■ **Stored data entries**

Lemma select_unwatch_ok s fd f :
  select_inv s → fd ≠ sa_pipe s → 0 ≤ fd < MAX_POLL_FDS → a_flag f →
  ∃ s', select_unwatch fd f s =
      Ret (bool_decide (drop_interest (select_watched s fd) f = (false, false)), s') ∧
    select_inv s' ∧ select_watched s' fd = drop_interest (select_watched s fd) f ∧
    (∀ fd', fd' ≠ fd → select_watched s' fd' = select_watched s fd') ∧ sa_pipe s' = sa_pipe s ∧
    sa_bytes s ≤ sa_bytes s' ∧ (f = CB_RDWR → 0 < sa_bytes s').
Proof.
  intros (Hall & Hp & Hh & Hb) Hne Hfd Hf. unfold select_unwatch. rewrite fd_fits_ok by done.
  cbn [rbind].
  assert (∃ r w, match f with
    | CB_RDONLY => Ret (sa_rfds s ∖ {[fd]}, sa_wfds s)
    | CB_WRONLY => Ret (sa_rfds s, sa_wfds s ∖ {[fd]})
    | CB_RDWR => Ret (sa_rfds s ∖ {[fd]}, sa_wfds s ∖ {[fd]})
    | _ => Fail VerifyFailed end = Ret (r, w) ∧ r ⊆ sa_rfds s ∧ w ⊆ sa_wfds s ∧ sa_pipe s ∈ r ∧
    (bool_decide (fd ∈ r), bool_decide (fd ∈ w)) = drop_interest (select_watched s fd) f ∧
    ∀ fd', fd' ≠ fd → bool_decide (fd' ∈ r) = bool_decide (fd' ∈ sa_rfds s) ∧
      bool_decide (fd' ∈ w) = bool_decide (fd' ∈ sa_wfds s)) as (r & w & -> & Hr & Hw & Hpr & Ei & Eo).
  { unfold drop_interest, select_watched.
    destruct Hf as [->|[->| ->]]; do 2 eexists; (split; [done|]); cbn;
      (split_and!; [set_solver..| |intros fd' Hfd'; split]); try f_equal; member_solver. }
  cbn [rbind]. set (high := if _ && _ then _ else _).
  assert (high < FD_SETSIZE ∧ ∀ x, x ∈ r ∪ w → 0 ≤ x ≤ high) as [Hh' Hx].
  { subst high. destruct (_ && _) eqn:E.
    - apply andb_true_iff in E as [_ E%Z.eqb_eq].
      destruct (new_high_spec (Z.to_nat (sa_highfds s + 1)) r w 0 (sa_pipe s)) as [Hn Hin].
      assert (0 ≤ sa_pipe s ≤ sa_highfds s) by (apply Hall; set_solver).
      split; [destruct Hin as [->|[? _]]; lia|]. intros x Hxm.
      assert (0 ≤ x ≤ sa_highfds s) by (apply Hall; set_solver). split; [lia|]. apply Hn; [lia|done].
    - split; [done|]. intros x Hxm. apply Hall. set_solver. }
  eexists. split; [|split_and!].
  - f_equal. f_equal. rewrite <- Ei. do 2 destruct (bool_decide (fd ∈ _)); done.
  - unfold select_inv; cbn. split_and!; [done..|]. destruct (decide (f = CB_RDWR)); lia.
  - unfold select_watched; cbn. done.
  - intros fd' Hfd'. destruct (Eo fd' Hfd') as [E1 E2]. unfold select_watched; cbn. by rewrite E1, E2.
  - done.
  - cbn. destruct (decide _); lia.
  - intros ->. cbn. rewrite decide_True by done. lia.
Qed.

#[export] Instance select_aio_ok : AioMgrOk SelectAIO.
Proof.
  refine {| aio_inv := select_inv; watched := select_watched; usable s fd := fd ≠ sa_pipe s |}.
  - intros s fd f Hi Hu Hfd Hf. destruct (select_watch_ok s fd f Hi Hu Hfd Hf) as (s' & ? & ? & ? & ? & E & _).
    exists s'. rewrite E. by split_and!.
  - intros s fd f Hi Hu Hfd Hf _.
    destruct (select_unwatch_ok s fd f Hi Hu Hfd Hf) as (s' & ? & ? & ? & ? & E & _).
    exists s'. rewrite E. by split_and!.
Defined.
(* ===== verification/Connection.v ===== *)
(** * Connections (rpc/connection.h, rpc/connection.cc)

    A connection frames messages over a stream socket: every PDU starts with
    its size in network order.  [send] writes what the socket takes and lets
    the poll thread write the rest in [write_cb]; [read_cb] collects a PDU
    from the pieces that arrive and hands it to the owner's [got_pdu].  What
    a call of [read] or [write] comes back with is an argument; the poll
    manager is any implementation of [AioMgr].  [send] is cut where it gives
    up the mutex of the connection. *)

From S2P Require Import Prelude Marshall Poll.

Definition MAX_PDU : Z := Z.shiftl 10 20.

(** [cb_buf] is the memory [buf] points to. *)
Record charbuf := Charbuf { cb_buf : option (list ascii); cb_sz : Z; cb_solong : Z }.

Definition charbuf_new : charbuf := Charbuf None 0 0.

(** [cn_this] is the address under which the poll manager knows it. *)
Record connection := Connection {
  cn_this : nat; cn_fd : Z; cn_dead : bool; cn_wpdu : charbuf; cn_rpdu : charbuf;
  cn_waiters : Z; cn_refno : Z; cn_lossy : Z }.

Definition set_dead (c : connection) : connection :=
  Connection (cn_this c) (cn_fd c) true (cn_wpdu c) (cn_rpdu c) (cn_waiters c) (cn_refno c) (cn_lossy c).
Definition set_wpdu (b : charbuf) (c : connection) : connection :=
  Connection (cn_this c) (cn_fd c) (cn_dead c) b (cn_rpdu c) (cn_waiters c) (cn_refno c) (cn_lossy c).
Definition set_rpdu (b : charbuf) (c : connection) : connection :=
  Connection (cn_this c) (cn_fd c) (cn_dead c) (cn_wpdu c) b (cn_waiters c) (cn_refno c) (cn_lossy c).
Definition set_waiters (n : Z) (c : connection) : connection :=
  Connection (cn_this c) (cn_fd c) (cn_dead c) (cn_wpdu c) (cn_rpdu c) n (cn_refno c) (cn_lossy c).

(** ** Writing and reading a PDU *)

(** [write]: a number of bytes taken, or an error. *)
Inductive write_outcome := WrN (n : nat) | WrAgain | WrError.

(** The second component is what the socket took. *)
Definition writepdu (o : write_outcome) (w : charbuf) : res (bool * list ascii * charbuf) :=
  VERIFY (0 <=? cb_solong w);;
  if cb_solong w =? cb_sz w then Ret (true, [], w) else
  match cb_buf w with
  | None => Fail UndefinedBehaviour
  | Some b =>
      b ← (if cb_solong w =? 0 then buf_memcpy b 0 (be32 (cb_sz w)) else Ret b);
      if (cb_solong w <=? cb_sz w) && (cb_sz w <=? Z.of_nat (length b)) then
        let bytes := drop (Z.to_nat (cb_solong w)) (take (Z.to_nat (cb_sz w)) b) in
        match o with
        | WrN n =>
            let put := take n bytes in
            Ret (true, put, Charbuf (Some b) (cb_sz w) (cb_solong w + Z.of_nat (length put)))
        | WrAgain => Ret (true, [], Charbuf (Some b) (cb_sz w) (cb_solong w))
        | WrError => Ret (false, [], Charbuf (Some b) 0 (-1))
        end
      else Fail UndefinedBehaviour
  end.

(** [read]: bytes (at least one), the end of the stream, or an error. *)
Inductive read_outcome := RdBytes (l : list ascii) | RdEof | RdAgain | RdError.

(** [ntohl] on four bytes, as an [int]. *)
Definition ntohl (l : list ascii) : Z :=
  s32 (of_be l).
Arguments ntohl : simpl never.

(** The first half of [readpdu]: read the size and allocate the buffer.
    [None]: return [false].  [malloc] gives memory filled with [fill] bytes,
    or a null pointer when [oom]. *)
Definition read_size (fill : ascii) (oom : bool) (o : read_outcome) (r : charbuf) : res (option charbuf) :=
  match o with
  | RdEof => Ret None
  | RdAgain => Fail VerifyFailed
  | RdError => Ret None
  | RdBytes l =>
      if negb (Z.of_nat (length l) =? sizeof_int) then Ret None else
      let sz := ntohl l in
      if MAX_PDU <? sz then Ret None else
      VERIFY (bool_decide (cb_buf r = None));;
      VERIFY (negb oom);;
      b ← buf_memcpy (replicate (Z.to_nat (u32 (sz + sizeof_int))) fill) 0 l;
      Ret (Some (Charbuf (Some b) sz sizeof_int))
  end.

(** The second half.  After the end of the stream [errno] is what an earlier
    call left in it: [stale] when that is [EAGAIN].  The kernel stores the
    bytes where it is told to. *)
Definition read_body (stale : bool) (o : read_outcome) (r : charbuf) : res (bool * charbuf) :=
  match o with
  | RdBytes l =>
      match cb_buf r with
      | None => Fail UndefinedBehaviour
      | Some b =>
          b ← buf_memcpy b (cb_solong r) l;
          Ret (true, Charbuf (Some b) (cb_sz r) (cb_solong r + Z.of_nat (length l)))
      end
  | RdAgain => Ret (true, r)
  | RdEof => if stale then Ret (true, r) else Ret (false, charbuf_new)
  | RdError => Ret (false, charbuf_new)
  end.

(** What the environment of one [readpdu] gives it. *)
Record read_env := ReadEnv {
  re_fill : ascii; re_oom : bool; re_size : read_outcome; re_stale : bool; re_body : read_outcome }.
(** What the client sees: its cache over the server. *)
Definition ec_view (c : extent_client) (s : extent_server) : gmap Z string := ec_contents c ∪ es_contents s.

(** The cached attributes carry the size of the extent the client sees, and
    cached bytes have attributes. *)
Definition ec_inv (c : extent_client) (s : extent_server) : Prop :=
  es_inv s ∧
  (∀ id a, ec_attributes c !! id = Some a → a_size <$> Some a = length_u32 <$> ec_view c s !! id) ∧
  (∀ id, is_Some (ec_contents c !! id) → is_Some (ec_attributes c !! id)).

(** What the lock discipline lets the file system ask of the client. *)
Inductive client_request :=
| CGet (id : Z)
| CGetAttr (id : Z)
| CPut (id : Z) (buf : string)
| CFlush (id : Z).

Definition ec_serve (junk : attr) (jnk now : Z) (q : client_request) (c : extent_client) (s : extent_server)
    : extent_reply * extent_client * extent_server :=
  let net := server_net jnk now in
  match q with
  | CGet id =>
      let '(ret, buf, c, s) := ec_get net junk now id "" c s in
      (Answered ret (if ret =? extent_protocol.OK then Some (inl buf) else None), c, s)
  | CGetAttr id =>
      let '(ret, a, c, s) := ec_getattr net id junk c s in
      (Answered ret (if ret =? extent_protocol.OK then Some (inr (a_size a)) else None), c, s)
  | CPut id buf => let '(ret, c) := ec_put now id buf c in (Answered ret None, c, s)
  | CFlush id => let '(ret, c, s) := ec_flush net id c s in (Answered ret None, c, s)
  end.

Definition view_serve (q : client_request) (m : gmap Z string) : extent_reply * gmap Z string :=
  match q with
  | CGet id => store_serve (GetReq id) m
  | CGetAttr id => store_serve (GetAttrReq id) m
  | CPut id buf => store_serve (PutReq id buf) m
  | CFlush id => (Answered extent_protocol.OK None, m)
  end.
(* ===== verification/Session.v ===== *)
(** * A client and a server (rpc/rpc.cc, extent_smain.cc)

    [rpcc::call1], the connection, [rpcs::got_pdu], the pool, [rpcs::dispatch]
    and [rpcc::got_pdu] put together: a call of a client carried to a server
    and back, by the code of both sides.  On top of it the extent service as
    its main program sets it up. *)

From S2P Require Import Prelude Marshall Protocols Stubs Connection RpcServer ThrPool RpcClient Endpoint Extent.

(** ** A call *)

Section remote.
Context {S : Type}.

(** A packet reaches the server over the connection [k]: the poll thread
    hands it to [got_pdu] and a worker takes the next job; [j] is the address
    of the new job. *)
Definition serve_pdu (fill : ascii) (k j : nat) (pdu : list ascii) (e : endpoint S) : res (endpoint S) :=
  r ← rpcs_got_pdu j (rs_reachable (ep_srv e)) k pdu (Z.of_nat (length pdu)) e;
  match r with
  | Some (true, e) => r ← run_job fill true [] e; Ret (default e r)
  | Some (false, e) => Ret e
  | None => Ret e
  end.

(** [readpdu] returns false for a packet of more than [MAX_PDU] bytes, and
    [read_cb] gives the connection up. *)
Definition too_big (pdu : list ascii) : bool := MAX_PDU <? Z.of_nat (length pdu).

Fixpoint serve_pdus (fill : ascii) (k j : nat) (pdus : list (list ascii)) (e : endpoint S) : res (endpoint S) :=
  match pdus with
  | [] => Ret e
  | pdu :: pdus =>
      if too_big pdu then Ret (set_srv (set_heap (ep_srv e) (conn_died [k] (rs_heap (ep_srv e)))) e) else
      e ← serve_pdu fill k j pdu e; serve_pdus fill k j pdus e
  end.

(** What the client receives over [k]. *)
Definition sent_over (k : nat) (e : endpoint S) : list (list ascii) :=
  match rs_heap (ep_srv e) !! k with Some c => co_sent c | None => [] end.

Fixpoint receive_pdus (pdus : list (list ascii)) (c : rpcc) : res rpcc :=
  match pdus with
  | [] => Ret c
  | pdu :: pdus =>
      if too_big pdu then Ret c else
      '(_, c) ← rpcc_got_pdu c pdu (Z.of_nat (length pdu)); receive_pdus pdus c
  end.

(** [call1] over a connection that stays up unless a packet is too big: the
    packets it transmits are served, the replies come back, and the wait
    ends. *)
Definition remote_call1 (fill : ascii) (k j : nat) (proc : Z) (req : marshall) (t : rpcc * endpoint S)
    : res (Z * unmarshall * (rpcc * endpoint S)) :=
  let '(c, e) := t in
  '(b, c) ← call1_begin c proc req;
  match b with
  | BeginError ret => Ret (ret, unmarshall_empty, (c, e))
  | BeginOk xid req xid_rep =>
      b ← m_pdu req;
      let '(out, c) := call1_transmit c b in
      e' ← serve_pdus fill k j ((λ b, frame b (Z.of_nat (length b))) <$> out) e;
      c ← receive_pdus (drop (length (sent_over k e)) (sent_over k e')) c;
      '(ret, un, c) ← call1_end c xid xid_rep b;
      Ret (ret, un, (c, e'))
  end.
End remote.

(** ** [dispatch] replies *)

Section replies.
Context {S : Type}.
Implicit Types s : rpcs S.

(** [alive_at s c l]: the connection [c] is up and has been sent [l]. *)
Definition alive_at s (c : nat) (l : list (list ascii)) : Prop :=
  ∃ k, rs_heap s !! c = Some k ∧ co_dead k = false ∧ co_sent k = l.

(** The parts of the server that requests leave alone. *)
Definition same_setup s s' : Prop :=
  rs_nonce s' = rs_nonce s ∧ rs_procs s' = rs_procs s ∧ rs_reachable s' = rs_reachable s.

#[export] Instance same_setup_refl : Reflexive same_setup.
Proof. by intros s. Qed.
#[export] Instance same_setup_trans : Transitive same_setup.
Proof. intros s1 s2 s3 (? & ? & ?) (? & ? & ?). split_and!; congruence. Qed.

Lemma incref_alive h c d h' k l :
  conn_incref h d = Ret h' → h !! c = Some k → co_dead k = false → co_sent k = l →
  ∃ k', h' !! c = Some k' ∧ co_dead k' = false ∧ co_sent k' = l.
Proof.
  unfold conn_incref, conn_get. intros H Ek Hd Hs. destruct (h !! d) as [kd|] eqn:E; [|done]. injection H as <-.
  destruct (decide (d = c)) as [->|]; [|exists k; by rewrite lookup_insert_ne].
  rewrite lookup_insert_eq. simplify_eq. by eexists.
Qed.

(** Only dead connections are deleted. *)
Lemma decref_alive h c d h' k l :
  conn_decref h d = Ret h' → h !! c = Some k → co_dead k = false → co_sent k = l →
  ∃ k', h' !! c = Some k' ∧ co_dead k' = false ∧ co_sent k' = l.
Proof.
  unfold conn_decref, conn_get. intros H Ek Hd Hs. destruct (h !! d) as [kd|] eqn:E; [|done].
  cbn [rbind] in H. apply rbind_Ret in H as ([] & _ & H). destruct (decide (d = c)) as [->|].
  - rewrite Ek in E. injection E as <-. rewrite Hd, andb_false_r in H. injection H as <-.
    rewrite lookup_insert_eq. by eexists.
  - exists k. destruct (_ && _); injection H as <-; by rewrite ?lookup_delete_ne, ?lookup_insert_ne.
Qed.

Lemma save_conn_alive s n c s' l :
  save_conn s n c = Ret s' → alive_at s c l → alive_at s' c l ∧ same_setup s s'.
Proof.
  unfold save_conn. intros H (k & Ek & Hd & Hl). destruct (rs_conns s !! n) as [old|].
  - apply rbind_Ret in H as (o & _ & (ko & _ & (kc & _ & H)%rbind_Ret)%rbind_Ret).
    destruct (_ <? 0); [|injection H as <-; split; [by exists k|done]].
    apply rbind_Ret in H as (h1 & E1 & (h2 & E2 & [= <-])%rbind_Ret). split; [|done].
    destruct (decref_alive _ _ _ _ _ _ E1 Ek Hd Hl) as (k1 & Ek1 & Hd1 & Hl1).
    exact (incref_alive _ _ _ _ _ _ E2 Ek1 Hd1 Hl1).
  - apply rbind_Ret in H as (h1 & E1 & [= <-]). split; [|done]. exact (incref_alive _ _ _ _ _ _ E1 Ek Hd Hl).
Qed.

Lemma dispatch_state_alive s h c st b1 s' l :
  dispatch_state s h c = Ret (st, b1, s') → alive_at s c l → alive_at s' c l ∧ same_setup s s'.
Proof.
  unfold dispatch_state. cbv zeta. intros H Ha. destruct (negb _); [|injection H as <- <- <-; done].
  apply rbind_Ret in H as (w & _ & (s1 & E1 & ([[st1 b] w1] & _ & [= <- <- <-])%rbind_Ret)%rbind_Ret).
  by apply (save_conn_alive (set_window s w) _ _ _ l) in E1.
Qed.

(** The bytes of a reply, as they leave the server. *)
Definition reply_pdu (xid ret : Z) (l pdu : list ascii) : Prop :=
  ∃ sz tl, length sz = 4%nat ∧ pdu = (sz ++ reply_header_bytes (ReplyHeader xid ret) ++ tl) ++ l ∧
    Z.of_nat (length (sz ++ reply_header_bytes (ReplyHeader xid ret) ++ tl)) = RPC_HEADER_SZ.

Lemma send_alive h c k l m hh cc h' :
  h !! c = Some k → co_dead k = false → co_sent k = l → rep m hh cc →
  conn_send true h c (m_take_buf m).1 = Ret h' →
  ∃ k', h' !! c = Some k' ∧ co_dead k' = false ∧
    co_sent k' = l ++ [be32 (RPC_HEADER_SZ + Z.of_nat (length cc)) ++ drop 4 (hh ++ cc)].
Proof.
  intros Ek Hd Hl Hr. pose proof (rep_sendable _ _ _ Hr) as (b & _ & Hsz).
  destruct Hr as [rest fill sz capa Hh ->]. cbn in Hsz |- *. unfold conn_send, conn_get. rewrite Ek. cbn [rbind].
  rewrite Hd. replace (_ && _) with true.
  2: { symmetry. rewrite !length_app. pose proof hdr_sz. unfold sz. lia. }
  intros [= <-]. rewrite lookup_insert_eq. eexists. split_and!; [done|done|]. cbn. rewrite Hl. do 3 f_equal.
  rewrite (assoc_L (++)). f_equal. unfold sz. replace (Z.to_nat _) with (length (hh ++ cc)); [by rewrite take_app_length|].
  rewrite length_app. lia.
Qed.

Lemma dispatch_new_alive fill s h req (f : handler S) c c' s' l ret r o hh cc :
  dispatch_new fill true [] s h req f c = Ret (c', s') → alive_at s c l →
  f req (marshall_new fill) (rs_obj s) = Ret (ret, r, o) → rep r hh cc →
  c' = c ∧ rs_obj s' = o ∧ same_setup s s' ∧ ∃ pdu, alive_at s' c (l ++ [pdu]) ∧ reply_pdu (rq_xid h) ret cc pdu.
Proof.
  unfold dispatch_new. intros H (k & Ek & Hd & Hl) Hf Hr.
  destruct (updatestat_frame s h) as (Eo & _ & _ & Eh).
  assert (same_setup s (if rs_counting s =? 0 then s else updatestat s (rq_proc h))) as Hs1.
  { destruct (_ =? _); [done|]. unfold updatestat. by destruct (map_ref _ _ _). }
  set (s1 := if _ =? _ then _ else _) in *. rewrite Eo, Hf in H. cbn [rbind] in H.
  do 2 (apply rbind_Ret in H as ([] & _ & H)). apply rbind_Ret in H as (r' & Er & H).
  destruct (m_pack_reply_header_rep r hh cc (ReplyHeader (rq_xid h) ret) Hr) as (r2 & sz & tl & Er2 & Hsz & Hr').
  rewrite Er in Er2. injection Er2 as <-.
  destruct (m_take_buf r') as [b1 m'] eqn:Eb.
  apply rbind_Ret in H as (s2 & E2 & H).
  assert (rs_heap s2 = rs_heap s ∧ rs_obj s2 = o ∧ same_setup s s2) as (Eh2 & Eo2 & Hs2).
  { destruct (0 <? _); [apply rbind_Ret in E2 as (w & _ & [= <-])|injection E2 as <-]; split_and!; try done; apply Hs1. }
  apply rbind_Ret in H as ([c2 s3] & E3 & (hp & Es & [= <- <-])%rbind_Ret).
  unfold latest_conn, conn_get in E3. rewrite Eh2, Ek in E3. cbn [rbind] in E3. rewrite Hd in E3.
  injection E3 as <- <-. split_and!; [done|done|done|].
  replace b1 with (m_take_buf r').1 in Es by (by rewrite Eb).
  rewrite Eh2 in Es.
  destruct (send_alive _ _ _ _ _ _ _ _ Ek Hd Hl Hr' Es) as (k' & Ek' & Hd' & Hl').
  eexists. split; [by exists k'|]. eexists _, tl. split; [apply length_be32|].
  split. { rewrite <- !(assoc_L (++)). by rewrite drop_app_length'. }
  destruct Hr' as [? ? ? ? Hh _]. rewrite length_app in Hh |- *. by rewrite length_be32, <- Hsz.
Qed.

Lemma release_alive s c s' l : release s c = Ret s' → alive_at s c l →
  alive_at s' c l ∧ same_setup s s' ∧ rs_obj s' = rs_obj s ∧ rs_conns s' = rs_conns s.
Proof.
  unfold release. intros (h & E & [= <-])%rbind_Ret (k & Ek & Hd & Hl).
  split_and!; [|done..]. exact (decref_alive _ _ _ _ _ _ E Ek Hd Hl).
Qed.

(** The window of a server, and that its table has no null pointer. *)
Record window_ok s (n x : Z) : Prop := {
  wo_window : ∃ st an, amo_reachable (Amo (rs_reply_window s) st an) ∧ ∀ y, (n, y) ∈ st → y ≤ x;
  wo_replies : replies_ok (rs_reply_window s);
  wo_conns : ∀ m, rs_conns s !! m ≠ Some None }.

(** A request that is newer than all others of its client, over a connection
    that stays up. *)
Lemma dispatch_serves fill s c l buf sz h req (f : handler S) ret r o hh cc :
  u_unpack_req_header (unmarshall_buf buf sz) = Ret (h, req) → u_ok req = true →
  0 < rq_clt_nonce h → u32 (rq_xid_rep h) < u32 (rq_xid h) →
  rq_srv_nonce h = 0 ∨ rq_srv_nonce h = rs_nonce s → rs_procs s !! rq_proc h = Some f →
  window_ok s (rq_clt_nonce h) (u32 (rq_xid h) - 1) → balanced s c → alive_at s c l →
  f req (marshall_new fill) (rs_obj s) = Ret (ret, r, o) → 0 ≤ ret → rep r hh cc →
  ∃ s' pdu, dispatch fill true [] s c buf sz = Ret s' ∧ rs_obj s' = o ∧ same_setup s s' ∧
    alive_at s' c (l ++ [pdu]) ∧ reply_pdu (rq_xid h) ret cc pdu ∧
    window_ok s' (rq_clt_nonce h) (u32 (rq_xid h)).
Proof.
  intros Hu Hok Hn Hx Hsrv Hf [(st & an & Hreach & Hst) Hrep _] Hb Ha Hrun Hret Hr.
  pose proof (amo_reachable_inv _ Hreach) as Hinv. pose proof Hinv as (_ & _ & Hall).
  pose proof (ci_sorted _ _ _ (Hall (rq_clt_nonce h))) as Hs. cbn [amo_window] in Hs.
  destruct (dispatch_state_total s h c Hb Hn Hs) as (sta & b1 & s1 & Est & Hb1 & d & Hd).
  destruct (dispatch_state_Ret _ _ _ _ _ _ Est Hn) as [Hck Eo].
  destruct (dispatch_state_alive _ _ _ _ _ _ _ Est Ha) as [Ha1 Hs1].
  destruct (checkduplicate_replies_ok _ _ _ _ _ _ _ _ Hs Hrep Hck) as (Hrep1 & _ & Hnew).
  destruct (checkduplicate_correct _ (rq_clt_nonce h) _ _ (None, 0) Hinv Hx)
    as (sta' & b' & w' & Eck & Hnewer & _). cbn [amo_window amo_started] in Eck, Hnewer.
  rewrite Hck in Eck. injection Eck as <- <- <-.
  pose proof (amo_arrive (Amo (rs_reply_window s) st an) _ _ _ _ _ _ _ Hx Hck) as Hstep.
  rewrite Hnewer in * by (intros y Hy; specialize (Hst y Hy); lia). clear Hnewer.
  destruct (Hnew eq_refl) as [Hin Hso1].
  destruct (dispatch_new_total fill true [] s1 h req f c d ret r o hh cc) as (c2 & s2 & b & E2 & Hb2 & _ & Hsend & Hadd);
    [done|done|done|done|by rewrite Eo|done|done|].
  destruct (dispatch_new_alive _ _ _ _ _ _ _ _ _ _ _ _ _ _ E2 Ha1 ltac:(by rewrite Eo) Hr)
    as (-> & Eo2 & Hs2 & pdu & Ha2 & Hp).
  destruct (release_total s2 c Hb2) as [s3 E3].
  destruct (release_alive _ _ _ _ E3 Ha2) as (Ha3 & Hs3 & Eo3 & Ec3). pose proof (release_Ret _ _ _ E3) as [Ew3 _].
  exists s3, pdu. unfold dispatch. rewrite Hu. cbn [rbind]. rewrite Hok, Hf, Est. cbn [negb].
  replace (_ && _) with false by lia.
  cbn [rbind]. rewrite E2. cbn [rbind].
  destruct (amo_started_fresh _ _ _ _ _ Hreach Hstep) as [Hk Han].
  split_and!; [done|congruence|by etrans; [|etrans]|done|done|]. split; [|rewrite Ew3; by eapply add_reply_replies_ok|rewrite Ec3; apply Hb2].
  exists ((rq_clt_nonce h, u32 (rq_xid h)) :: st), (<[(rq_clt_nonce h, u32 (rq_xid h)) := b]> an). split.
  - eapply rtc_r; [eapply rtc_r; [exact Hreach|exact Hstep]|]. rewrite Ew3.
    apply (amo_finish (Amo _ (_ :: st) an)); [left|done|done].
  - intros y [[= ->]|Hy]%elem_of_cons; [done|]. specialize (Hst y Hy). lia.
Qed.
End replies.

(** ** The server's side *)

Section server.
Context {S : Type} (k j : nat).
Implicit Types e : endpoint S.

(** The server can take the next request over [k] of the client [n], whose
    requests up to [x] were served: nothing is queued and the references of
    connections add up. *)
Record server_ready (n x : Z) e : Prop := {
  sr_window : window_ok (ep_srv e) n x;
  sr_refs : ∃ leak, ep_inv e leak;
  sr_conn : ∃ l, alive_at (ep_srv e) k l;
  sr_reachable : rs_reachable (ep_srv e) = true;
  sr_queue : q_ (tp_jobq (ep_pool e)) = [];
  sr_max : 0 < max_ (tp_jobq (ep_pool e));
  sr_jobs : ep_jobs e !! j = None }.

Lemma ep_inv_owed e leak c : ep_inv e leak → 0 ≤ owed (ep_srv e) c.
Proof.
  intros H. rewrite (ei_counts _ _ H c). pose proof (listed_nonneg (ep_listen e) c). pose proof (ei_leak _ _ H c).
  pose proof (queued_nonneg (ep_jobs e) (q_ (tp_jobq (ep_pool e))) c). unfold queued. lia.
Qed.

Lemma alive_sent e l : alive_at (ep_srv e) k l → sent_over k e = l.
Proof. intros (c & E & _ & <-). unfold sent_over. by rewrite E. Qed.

■ **Task instructions**
What is asked for is an exact copy of the lines above from the one containing "s in (Answered ret None, c, s)" through the one containing "(** * A client", and only those.

■ **Result of this exercise**
  | CFlush id => let '(ret, c, s) := ec_flush net id c s in (Answered ret None, c, s)
  end.

Definition view_serve (q : client_request) (m : gmap Z string) : extent_reply * gmap Z string :=
  match q with
  | CGet id => store_serve (GetReq id) m
  | CGetAttr id => store_serve (GetAttrReq id) m
  | CPut id buf => store_serve (PutReq id buf) m
  | CFlush id => (Answered extent_protocol.OK None, m)
  end.
(* ===== verification/Session.v ===== *)
(** * A client and a server (rpc/rpc.cc, extent_smain.cc)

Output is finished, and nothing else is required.